> _The records_:
(** * Super Trunfo: city cards, derived metrics and two-attribute comparison

    Shallow embedding of [super_trunfo.c].

    - C [double] is IEEE-754 binary64, i.e. Rocq's primitive [float]; the
      comparison [x > 0.0] is [0 <? x] and arithmetic is [+], [*], [/] of
      [float_scope], so NaN, infinities and signed zeros behave as in C.
    - [unsigned long] is a [Z] in [0, 2^64) (LP64) and [int] a [Z] in
      [-2^31, 2^31); the casts [(double)n] round to nearest even.
    - [char] buffers are [string]s; attribute identifiers are the [int]
      values the code switches on, kept as [Z].
    - Standard input is the list of its lines; a reader is a function from the
      remaining lines to its result and the lines left, and [None] stands for
      a reader that never returns (its retry loop spins at end of input). *)

From Stdlib Require Import ZArith List String Ascii Bool Lia Floats.
Import ListNotations.

Open Scope Z_scope.

(** ** Machine numbers *)

Module Num.

Definition ULONG_MODULUS : Z := 2 ^ 64.
Definition INT_MODULUS : Z := 2 ^ 32.
Definition INT_MIN : Z := - 2 ^ 31.
Definition INT_MAX : Z := 2 ^ 31 - 1.

(** Value stored in an [unsigned long] object. *)
Definition to_ulong (z : Z) : Z := z mod ULONG_MODULUS.

(** Value stored in an [int] object (two's complement). *)
Definition to_int (z : Z) : Z := (z - INT_MIN) mod INT_MODULUS + INT_MIN.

> _Exercise prompt_: Look through the material above. Copy each line where the word "stored" appears.

> _Output of the task_:
(** Value stored in an [unsigned long] object. *)
(** Value stored in an [int] object (two's complement). *)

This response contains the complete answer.